REQUIRED ACTION -> Find how many lines below hold "PlayMode", then state that number by itself.

[[ THE RECORDS open ]]

(** * The game page's turn engine (apps/web/src/pages/GamePage.tsx)

    The page is a React function component.  Its behaviour is embedded as a
    transition system:

    - the values held by [useState] hooks form a [View] (one render's
      snapshot of the component state);
    - every handler is a function [View -> ... -> World -> World]: the first
      argument is the render whose closure the handler was created in (all
      plain reads of state go there), the [World] is the state the queued
      [setX] calls are applied to (a functional [setX(prev => ...)] reads the
      world, a plain [setX(v)] overwrites);
    - callbacks handed to [setTimeout] are pending [Timer]s that carry what
      their closure captured; they run when a [Fire] event picks them;
    - [Math.random] and [Date.now] are inputs of the event that consumes
      them.

    JavaScript numbers are integers of [Z] here (seconds, scores, stakes);
    array positions are [nat]. *)

From Stdlib Require Import ZArith String DecimalString Lia.
From stdpp Require Import base option list sorting.

Set Default Proof Using "Type".

(** ** Data model *)

(** The side identities of the transport protocol, ["a"] and ["b"]. *)
Inductive Side := SideA | SideB.

(** The strings that occupy board cells: ["X"], ["O"] on the 3x3 grid and
    ["red"], ["yellow"] on the 7x6 grid.  A cell is [string | null]. *)
Inductive Token := X | O | Red | Yellow.

Definition Board := list (option Token).

Inductive RPSChoice := Rock | Paper | Scissors.
Inductive RoundResult := RoundWin | RoundLose | RoundDraw.

(** ["player" | "opponent" | "draw"] *)
Inductive Winner := Player | Opponent | Draw.

(** ["playing" | "finished"] *)
Inductive Phase := Playing | Finished.

Inductive GameName := TicTacToe | ConnectFour | RockPaperScissors | OtherGame.
Inductive PlayMode := Free | Stake.
Inductive OpponentType := VsPlayer | VsAI.
Inductive Role := P1 | P2.

#[global] Instance Side_eq_dec : EqDecision Side.
Proof. solve_decision. Defined.
#[global] Instance Token_eq_dec : EqDecision Token.
Proof. solve_decision. Defined.
#[global] Instance RPSChoice_eq_dec : EqDecision RPSChoice.
Proof. solve_decision. Defined.
#[global] Instance Winner_eq_dec : EqDecision Winner.
Proof. solve_decision. Defined.
#[global] Instance Phase_eq_dec : EqDecision Phase.
Proof. solve_decision. Defined.
#[global] Instance GameName_eq_dec : EqDecision GameName.
Proof. solve_decision. Defined.
#[global] Instance OpponentType_eq_dec : EqDecision OpponentType.
Proof. solve_decision. Defined.
#[global] Instance Role_eq_dec : EqDecision Role.
Proof. solve_decision. Defined.
#[global] Instance string_eq_dec' : EqDecision string := String.string_dec.

(** The component's props, together with what it reads from its two
    context hooks ([xp] from the wallet, [address] from the account) and the
    XP policy [calculateXPChange] imported from [../types], which is not
    part of the sources at hand and is therefore left abstract. *)
Class Props := {
  game_name : GameName;
  stakeAmount : Z;
  playMode : PlayMode;
  matchId : option string;
  opponentWallet : option string;
  role : option Role;
  opponentType : OpponentType;
  address : option string;
  xp : Z;
  calculateXPChange : bool -> Z -> Z -> Z;
}.

(** Payload of [rps_reveal]. *)
Record RevealData := {
  rv_round : Z;
  rv_aChoice : RPSChoice;
  rv_bChoice : RPSChoice;
  rv_winnerSide : option Side;
}.

(** Session-level hooks. *)
Record Session := {
  turnTime : Z;
  gameState : Phase;
  winner : option Winner;
  earnedARK : Z;
  earnedXP : Z;
  opponentXP : Z;
  showExitDialog : bool;
  gameClient : bool;          (* the socket client object is non-null *)
  started : bool;
  pendingWinnerSide : option Side;
  side : option Side;
}.

(** Tic-Tac-Toe hooks. *)
Record TTTState := {
  tttBoard : Board;
  tttCurrentPlayer : Token;
  playerMoves : list nat;
  opponentMoves : list nat;
  fadingCell : option nat;
}.

(** Connect-Four hooks. *)
Record C4State := {
  c4Board : Board;
  c4CurrentPlayer : Token;
  c4DroppingToken : option (nat * nat);   (* col, row *)
  c4RoundCount : Z;
}.

(** Rock-Paper-Scissors hooks. *)
Record RPSState := {
  rpsPlayerChoice : option RPSChoice;
  rpsOpponentChoice : option RPSChoice;
  rpsPlayerScore : Z;
  rpsOpponentScore : Z;
  rpsCurrentRound : Z;
  rpsRoundResult : option RoundResult;
  rpsRevealing : bool;
  rpsWaitingForOpponent : bool;
  pendingRpsReveal : option RevealData;
}.
Definition with_pool_calls (f : list PoolCall -> list PoolCall) (w : World)
  : World :=
  {| heap := heap w; pending := pending w; connections := connections w;
     emitted := emitted w; ready_workers := ready_workers w;
     pool_calls := f (pool_calls w); slot_connected := slot_connected w;
     sInstance := sInstance w; log := log w; deleted := deleted w;
     future := future w; current_thread := current_thread w;
     object_thread := object_thread w |}.

Definition with_client (connected instance : bool) (w : World) : World :=
  {| heap := heap w; pending := pending w; connections := connections w;
     emitted := emitted w; ready_workers := ready_workers w;
     pool_calls := pool_calls w; slot_connected := connected;
     sInstance := instance; log := log w; deleted := deleted w;
     future := future w; current_thread := current_thread w;
     object_thread := object_thread w |}.

Definition with_log (f : list LogLine -> list LogLine) (w : World) : World :=
  {| heap := heap w; pending := pending w; connections := connections w;
     emitted := emitted w; ready_workers := ready_workers w;
     pool_calls := pool_calls w; slot_connected := slot_connected w;
     sInstance := sInstance w; log := f (log w); deleted := deleted w;
     future := future w; current_thread := current_thread w;
     object_thread := object_thread w |}.

Definition with_deleted (f : list handle -> list handle) (w : World) : World :=
  {| heap := heap w; pending := pending w; connections := connections w;
     emitted := emitted w; ready_workers := ready_workers w;
     pool_calls := pool_calls w; slot_connected := slot_connected w;
     sInstance := sInstance w; log := log w; deleted := f (deleted w);
     future := future w; current_thread := current_thread w;
     object_thread := object_thread w |}.

Definition with_future (es : list Event) (w : World) : World :=
  {| heap := heap w; pending := pending w; connections := connections w;
     emitted := emitted w; ready_workers := ready_workers w;
     pool_calls := pool_calls w; slot_connected := slot_connected w;
     sInstance := sInstance w; log := log w; deleted := deleted w;
     future := es; current_thread := current_thread w;
     object_thread := object_thread w |}.

Definition with_threads (cur obj : Thread) (w : World) : World :=
  {| heap := heap w; pending := pending w; connections := connections w;
     emitted := emitted w; ready_workers := ready_workers w;
     pool_calls := pool_calls w; slot_connected := slot_connected w;
     sInstance := sInstance w; log := log w; deleted := deleted w;
     future := future w; current_thread := cur; object_thread := obj |}.

(** A world before the client exists: no worker is ready yet, the program
    runs on thread [cur], and the environment will deliver [es]. *)
Definition initial_world (cur : Thread) (es : list Event) : World :=
  {| heap := []; pending := []; connections := []; emitted := [];
     ready_workers := 0; pool_calls := []; slot_connected := false;
     sInstance := false; log := []; deleted := []; future := es;
     current_thread := cur; object_thread := cur |}.

(** [*h]: the object a handle points to.  Handles come from allocation
    only, so the fallback is never read by the client. *)
Definition deref (w : World) (h : handle) : Reply :=
  default (new_Reply Message_empty PlainReply) (heap w !! h).

(** [emit h->Finished(b)]: the emission is recorded.  What is connected
    to the signal of a pool reply is run by [run_slots] below; to the
    signal of a broadcast reply only the event loop of a wait listens,
    and it looks the emission up in the record. *)
Definition emit_Finished (h : handle) (b : bool) (w : World) : World :=
  with_emitted (fun l => l ++ [(h, b)]) w.

(** The signals [h] has emitted so far. *)
Definition emitted_by (h : handle) (w : World) : list bool :=
  map snd (filter (fun p => bool_decide (fst p = h)) (emitted w)).

(** ** [class BroadcastReply] *)

(** [replies()] *)
Definition replies (w : World) (this : handle) : list handle :=
  match kind (deref w this) with
  | BroadcastReply rs => rs
  | PlainReply => []
  end.

(** [std::count_if(first, last, pred)] over a list of pointers *)
Definition count_if (w : World) (pred : Reply -> bool) (l : list handle)
  : nat :=
  length (filter (fun h => pred (deref w h)) l).

(** [BroadcastReply::IsFinished()] *)
Definition IsFinished (w : World) (this : handle) : bool :=
  let finished := count_if w is_finished (replies w this) in
  Nat.eqb finished (length (replies w this)).

(** The closure the constructor attaches to each member's
    [Finished(bool)]. *)
Definition member_finished (this : handle) (w : World) : World :=
  if IsFinished w this then
    let successes := count_if w is_successful (replies w this) in
    emit_Finished this (Nat.eqb successes (length (replies w this))) w
  else w.

(** [BroadcastReply(request_message, replies)]: the object is allocated
    and, for each member in the order of the list,
    [NewClosure(reply, SIGNAL(Finished(bool)), ...)] connects the closure
    to the member's signal. *)
Definition new_BroadcastReply (request : Message) (rs : list handle)
    (w : World) : handle * World :=
  let this := length (heap w) in
  let w1 :=
    with_heap (fun hp => hp ++ [new_Reply request (BroadcastReply rs)]) w in
  (this,
   with_connections
     (fun cs => cs ++ map (fun r => (r, MemberFinished this)) rs) w1).

(** ** The client's slot for a worker that did not start *)

Definition kWorkerExecutableName : string := "clementine-tagreader".

(** [TagReaderClient::WorkerFailedToStart()] *)
Definition WorkerFailedToStart (w : World) : World :=
  with_log (fun l => l ++
    [LogText Error
       ["The"; kWorkerExecutableName; "executable was not found";
        "in the current directory or on the PATH.  Clementine will";
        "not be able to read music file tags without it."]]) w.

(** ** The environment: responses arrive, workers come and go *)

(** What Qt does when a reply emits [Finished(bool)]: each slot connected
    to the signal is called. *)
Definition run_slot (s : Slot) (w : World) : World :=
  match s with
  | MemberFinished this => member_finished this w
  | DeleteLater receiver => with_deleted (fun l => l ++ [receiver]) w
  end.

(** The slots connected to [sender] run in the order they were connected. *)
Definition run_slots (sender : handle) (w : World) : World :=
  foldl (fun w' c =>
           if bool_decide (fst c = sender) then run_slot (snd c) w' else w')
        w (connections w).

(** Modelled from the spec: the demultiplexer of the worker pool, which is
    outside the file.  A response for a reply the pool still waits for
    removes it from the pending replies, resolves it and emits its
    [Finished(bool)]; a response for anything else is stale and is
    discarded.  A worker that became ready adds to the ready workers, and
    a worker that failed to start makes the pool signal
    [WorkerFailedToStart()]. *)
Definition deliver (e : Event) (w : World) : World :=
  match e with
  | Resolved h success response =>
      if bool_decide (h ∈ pending w) then
        let w1 := with_heap (alter (resolve success response) h) w in
        let w2 := with_pending (filter (fun p => p ≠ h)) w1 in
        run_slots h (emit_Finished h success w2)
      else w
  | WorkerReady => with_ready_workers S w
  | SpawnFailed => if slot_connected w then WorkerFailedToStart w else w
  end.

Definition deliver_all (es : list Event) (w : World) : World :=
  foldl (fun w' e => deliver e w') w es.

(** ** Operations: state, failed assertions and waits that never end *)

Inductive Outcome (A : Type) :=
| Returns (a : A) (w : World)
| AssertionFailed
| WaitsForever.

Arguments Returns {A} a w.
Arguments AssertionFailed {A}.
Arguments WaitsForever {A}.

Definition Op (A : Type) : Type := World -> Outcome A.

Definition ret {A} (a : A) : Op A := fun w => Returns a w.

Definition bind {A B} (c : Op A) (k : A -> Op B) : Op B :=
  fun w =>
    match c w with
    | Returns a w' => k a w'
    | AssertionFailed => AssertionFailed
    | WaitsForever => WaitsForever
    end.

Notation "x <- c1 ;; c2" := (bind c1 (fun x => c2))
  (at level 100, c1 at next level, right associativity).
Notation "c1 ;;; c2" := (bind c1 (fun _ => c2))
  (at level 100, right associativity).

Definition modify (f : World -> World) : Op unit :=
  fun w => Returns tt (f w).

(** [Q_ASSERT(cond)] of a build with assertions *)
Definition Q_ASSERT (cond : World -> bool) : Op unit :=
  fun w => if cond w then Returns tt w else AssertionFailed.

(** [QThread::currentThread() != thread()] *)
Definition not_on_object_thread (w : World) : bool :=
  negb (Nat.eqb (current_thread w) (object_thread w)).

(** [reply->message()] *)
Definition message_of (reply : handle) : Op Message :=
  fun w => Returns (message (deref w reply)) w.
(** C8: when the probe output holds no [Duration: HH:MM:SS.ff] token the
    total duration stays 0 and no Progress signal is emitted, yet the
    encode subprocess is started and, on exit code 0 without cancellation,
    Finished is emitted. *)
Theorem probe_failure_not_fatal env w files :
  _total_duration w = Float.zero ->
  Re.search_duration (probe_stderr env) = None ->
  _total_duration (self (after_run env w files)) = Float.zero /\
  List.filter is_progress (emitted env w files) = [] /\
  (input_path w ∈ files -> makedirs_error env = None ->
   _is_cancelled (self (after_run env w files)) = false ->
   (exists src,
       In (_ffmpeg_path w, encode_args (use_loudnorm w) src (job_output_path w))
          (starts (trace (after_run env w files)))) /\
   (pr_exit (encode_run env) = 0%Z ->
    In (finished_signal (derive_output_path (input_path w) (output_dir w))
                        (clock_end env - clock_start env))
       (emitted env w files))).
Proof.
  intros H0 Hnone.
  destruct (job_total_unprobed env w Hnone) as (Hp & Ht & Hpe).
  split; [|split].
  - run_cases env w files; rewrite ?ran_total, ?Hp; exact H0.
  - apply no_fractions_no_progress. rewrite fractions_emitted, Ht, H0. reflexivity.
  - intros Hi Hm. pose proof (bool_decide_eq_true_2 _ Hi) as Hb. revert Hb Hm.
    run_cases env w files; intros Hb Hm Hnc; try congruence;
      (split; [eexists; cbn [In]; eauto 6|]);
      intros He; try (rewrite He in Hexit; discriminate);
      unfold job_finished, job_output_path;
      rewrite ?in_app_iff; cbn [In]; auto 8.
Qed.

Lemma probe_failure_not_fatal_witness :
  _total_duration sample_worker = Float.zero /\
  Re.search_duration (probe_stderr unprobed_env) = None /\
  List.filter is_progress (emitted unprobed_env sample_worker direct_files) = [].
Proof.
  split; [reflexivity|]. split; [reflexivity|].
  apply (probe_failure_not_fatal unprobed_env sample_worker direct_files); reflexivity.
Defined.

(** ** The merged intermediate *)

Lemma event_signals_no_finished D name evs :
  List.filter is_finished (event_signals D name evs) = [].
Proof.
  pose proof (event_signals_progress D name evs) as H.
  induction H as [|sig sigs Hsig _ IH]; [reflexivity|].
  destruct sig; simpl; [destruct Hsig|exact IH|exact IH].
Qed.

(** C9: on the sibling path, when the extraction exits with another code
    than zero and the job is not cancelled, an Error signal is emitted and
    the merged intermediate is not removed: the files are those the
    extraction left.  The worker removes nothing but the intermediate, and
    only when the extraction exits with code 0 or the cancellation is seen
    after the extraction.  The sibling path is taken when the input
    exists, the output directory is made and the probed duration is read;
    no slot raises. *)
Theorem failed_extract_keeps_intermediate env w files :
  input_path w ∈ files -> makedirs_error env = None ->
  job_probe_error env = None -> slots_return env = true ->
  job_sibling env w files = true ->
  (_is_cancelled (self (after_run env w files)) = false ->
   pr_exit (encode_run env) <> 0%Z ->
   In (error_signal "❌ 音频提取失败") (emitted env w files) /\
   List.filter is_finished (emitted env w files) = [] /\
   removed (trace (after_run env w files)) = [] /\
   fs (after_run env w files) = files_after_extract env w files /\
   (pr_writes_output (merge_run env) = true ->
    job_merged_ts w ∈ fs (after_run env w files))) /\
  (removed (trace (after_run env w files)) = [] \/
   removed (trace (after_run env w files)) = [job_merged_ts w]) /\
  (removed (trace (after_run env w files)) = [job_merged_ts w] ->
   cancelled_in_merge env w = false /\
   (pr_exit (encode_run env) = 0%Z \/ cancelled_in_extract env w = true)).
Proof.
  intros Hi Hm Hp _ Hs. pose proof (bool_decide_eq_true_2 _ Hi) as Hb.
  revert Hb Hm Hp Hs.
  run_cases env w files; intros Hb Hm Hp Hs; try congruence.
  all: (split;
    [ intros Hnc Hne; try discriminate Hnc;
      try (apply Z.eqb_eq in Hexit; contradiction)
    | split; [auto|]; intros Hr;
      first [ discriminate Hr
            | split; [reflexivity|];
              first [ left; apply Z.eqb_eq; exact Hexit | right; reflexivity ] ] ]).
  split; [rewrite !in_app_iff; cbn [In]; auto|].
  split; [unfold job_signals; rewrite !List.filter_app, !event_signals_no_finished;
          reflexivity|].
  split; [reflexivity|]. split; [reflexivity|].
  intros Hw. unfold files_after_extract, wrote_file. rewrite Hw.
  destruct (pr_writes_output (encode_run env)); set_solver.
Qed.

Lemma failed_extract_keeps_intermediate_witness :
  ("/videos/clip one.mp4" ∈ sibling_files) /\
  job_probe_error failing_extract_env = None /\
  slots_return failing_extract_env = true /\
  job_sibling failing_extract_env sample_worker sibling_files = true /\
  removed (trace (after_run failing_extract_env sample_worker sibling_files)) = [] /\
  ("/videos/clip one_merged.ts"
     ∈ fs (after_run failing_extract_env sample_worker sibling_files)).
Proof.
  assert (Hin : input_path sample_worker ∈ sibling_files)
    by (unfold sibling_files, sample_worker; simpl; set_solver).
  assert (Hp : job_probe_error failing_extract_env = None) by (vm_compute; reflexivity).
  assert (Hsl : slots_return failing_extract_env = true) by reflexivity.
  assert (Hs : job_sibling failing_extract_env sample_worker sibling_files = true)
    by (vm_compute; reflexivity).
  split; [exact Hin|]. split; [exact Hp|]. split; [exact Hsl|]. split; [exact Hs|].
  destruct (failed_extract_keeps_intermediate failing_extract_env sample_worker
              sibling_files Hin eq_refl Hp Hsl Hs) as [H _].
  destruct (H eq_refl ltac:(discriminate)) as (_ & _ & Hr & _ & Hk).
  split; [exact Hr|exact (Hk eq_refl)].
Defined.

(** ** Finished and Error *)

Lemma startswith_app p x : Py.startswith p (p ++ x) = true.
Proof.
  induction p as [|c p IH]; [destruct x; reflexivity|].
  simpl. rewrite Ascii.eqb_refl. exact IH.
Qed.

Lemma forwarded_app e1 e2 : forwarded (e1 ++ e2) = (forwarded e1 ++ forwarded e2)%list.
Proof. apply flat_map_app. Qed.

Lemma event_signals_errors D name evs :
  List.filter is_error (event_signals D name evs) = forwarded evs /\
  List.filter is_failure (event_signals D name evs) = [].
Proof.
  induction evs as [|ev evs [IH1 IH2]]; [split; reflexivity|].
  unfold event_signals, forwarded in *. cbn [flat_map].
  rewrite !List.filter_app, IH1, IH2.
  destruct ev as [chunk|chunk|]; cbn [chunk_signals].
  - destruct (chunk_time chunk); [destruct (Float.pos D)|]; split; reflexivity.
  - destruct (Py.truthy (Py.strip chunk)); [|split; reflexivity].
    cbn [List.filter is_error is_failure app].
    fold stderr_prefix. rewrite startswith_app. split; reflexivity.
  - split; reflexivity.
Qed.

Lemma filter_existsb {A} (f : A -> bool) l :
  existsb f l = negb (match List.filter f l with [] => true | _ => false end).
Proof.
  induction l as [|a l IH]; [reflexivity|].
  simpl. destruct (f a); [reflexivity|exact IH].
Qed.

Lemma is_failure_exception e : is_failure (job_exception e) = true.
Proof. reflexivity. Qed.

Lemma is_failure_extract :
  is_failure (error_signal "❌ 音频提取失败" : Signal Float.t) = true.
Proof. reflexivity. Qed.

Lemma is_failure_direct :
  is_failure (error_signal "❌ 直接转换失败" : Signal Float.t) = true.
Proof. reflexivity. Qed.

Lemma is_failure_missing p :
  is_failure (error_signal ("❌ 输入文件不存在: " ++ p) : Signal Float.t) = true.
Proof. reflexivity. Qed.

Lemma existsb_false_filter {A} (f : A -> bool) l :
  existsb f l = false -> List.filter f l = [].
Proof.
  induction l as [|a l IH]; [reflexivity|].
  simpl. destruct (f a); [discriminate|exact IH].
Qed.

Lemma event_signals_no_failure D name evs :
  existsb is_failure (event_signals D name evs) = false.
Proof.
  rewrite filter_existsb, (proj2 (event_signals_errors D name evs)). reflexivity.
Qed.

Lemma errors_and_failures env w files :
  _is_cancelled (self (after_run env w files)) = false ->
  List.filter is_error (emitted env w files)
  = (forwarded (delivered env w files)
     ++ List.filter is_failure (emitted env w files))%list /\
  existsb is_failure (emitted env w files) = job_fails env w files.
Proof.
  unfold job_fails, delivered.
  run_cases env w files; intros Hnc; try discriminate Hnc.
  all: unfold job_signals, job_finished;
    rewrite ?List.filter_app, ?forwarded_app, ?existsb_app;
    rewrite ?(proj1 (event_signals_errors _ _ _)), ?(proj2 (event_signals_errors _ _ _)),
            ?event_signals_no_failure;
    cbn [List.filter existsb];
    rewrite ?is_failure_exception, ?is_failure_missing, ?is_failure_extract,
            ?is_failure_direct;
    cbn [is_error is_failure job_exception app orb negb andb];
    rewrite ?app_nil_r, <- ?app_assoc; cbn [app];
    rewrite ?orb_true_r; cbn [orb];
    split; reflexivity.
Qed.

(** C1, as amended: a job that is not cancelled, whose probed duration is
    read and whose encode subprocess exits with code 0 emits Finished with
    the output path and the elapsed time.  An Error that reports a failure
    is emitted exactly when a step fails: a missing input, an exception
    ([os.makedirs], reading the probed duration, [os.remove]), the encode
    subprocess leaving with another code than zero.  Every other Error
    forwards a chunk the subprocesses wrote on their error channel, one per
    chunk that is not blank; a job without failure whose subprocesses wrote
    nothing there but blanks emits no Error.  No slot raises. *)
Theorem finished_and_errors env w files :
  _is_cancelled (self (after_run env w files)) = false ->
  slots_return env = true ->
  (input_path w ∈ files -> makedirs_error env = None ->
   job_probe_error env = None ->
   pr_exit (encode_run env) = 0%Z ->
   In (finished_signal (derive_output_path (input_path w) (output_dir w))
                       (clock_end env - clock_start env))
      (emitted env w files)) /\
  (existsb is_failure (emitted env w files) = true <-> job_fails env w files = true) /\
  List.filter is_error (emitted env w files)
  = (forwarded (delivered env w files)
     ++ List.filter is_failure (emitted env w files))%list /\
  (job_fails env w files = false -> forwarded (delivered env w files) = [] ->
   List.filter is_error (emitted env w files) = []).
Proof.
  intros Hnc _. destruct (errors_and_failures env w files Hnc) as [Herr Hfail].
  split; [|split; [|split]].
  - intros Hi Hm Hp He. pose proof (bool_decide_eq_true_2 _ Hi) as Hb.
    revert Hnc. clear Herr Hfail. revert Hb Hm Hp.
    run_cases env w files; intros Hb Hm Hp Hnc; try congruence;
      try (rewrite He in Hexit; discriminate);
      unfold job_finished, job_output_path;
      rewrite ?in_app_iff; cbn [In]; auto 8.
  - rewrite Hfail. reflexivity.
  - exact Herr.
  - intros Hok Hquiet. rewrite Herr, Hquiet.
    apply existsb_false_filter. rewrite Hfail. exact Hok.
Qed.
(** * A firing of a model-update event, in full *)

Section Firing.

Implicit Types (o : Options) (e : Event) (st : Instance).

(** The emissions one model listener makes for [e]. *)
Lemma modelListener_again o e st :
  modelListener o e (set_modelPropValue (readModel o e) st)
  = modelListener o e st.
Proof. now rewrite !modelListener_run. Qed.

(** Model listeners run for [e] once for each time its name is listed. *)
Lemma dispatch_model o (names : list string) e st :
  dispatch o ((fun n => (n, ModelUpdate)) <$> names) e st =
    (match filter (fun n => n = ev_type e) names with
     | [] => st
     | _ :: _ => set_modelPropValue (readModel o e) st
     end,
     concat ((fun _ => Emit UPDATE_VALUE_EVENT (OfProp (readModel o e))
                         (readModel o e)
                       :: externalEmission o e (readModel o e))
               <$> filter (fun n => n = ev_type e) names)).
Proof.
  revert st. induction names as [|n names IH]; intros st; [reflexivity|].
  rewrite fmap_cons, filter_cons. cbn [dispatch].
  destruct (String.eqb n (ev_type e)) eqn:E.
  - apply String.eqb_eq in E. rewrite decide_True by exact E.
    cbn [runListener]. rewrite modelListener_run, IH.
    rewrite fmap_cons. cbn [concat].
    destruct (filter (fun n0 => n0 = ev_type e) names); reflexivity.
  - apply String.eqb_neq in E. rewrite decide_False by exact E. apply IH.
Qed.

End Firing.

(** X20. A firing of a model-update event, in full. Each listing of the
    event's name among the model-update names gives one emission of
    [update:modelValue] with the value read off the target, followed by
    the external event when one is configured; after all of these come
    the forwards of the native event, one for each listing of the name
    among the custom events. The value read is what is cached at the end
    and what every emission finds cached. A name listed twice so emits
    twice. *)
Theorem model_update_firing_exact
    (o : Options) (el : Element) (e : Event) (st : Instance) :
  truthy_events (modelUpdateEvent o) = true ->
  ev_type e ∈ eventsNames (modelUpdateEvent o) ->
  dispatch o (onVnodeBeforeMount o (Some el)) e st =
    (set_modelPropValue (readModel o e) st,
     concat ((fun _ => Emit UPDATE_VALUE_EVENT (OfProp (readModel o e))
                         (readModel o e)
                       :: externalEmission o e (readModel o e))
               <$> filter (fun n => n = ev_type e)
                     (eventsNames (modelUpdateEvent o)))
     ++ ((fun n => Emit n (OfEvent e) (readModel o e))
           <$> filter (fun n => n = ev_type e)
                 (default [] (componentCustomEvents o)))).
Proof.
  intros Ht Hin. unfold onVnodeBeforeMount. rewrite Ht, dispatch_app.
  rewrite dispatch_model. cbn [fst snd].
  assert (exists n rest,
            filter (fun n => n = ev_type e) (eventsNames (modelUpdateEvent o))
            = n :: rest) as (n & rest & Hf).
  { destruct (filter _ _) as [|n rest] eqn:Hf; [|eauto].
    assert (ev_type e ∈ filter (fun n => n = ev_type e)
                          (eventsNames (modelUpdateEvent o))) as Hin'
      by (apply list_elem_of_filter; auto).
    rewrite Hf in Hin'. inversion Hin'. }
  rewrite Hf.
  replace (if has_length (componentCustomEvents o)
           then (fun eventName => (eventName, Custom eventName))
                  <$> default [] (componentCustomEvents o)
           else [])
    with ((fun eventName => (eventName, Custom eventName))
            <$> default [] (componentCustomEvents o))
    by (now destruct (componentCustomEvents o) as [[|]|]).
  rewrite dispatch_custom. reflexivity.
Qed.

[[ THE RECORDS closed ]]

COMPLETED EXERCISE -> 2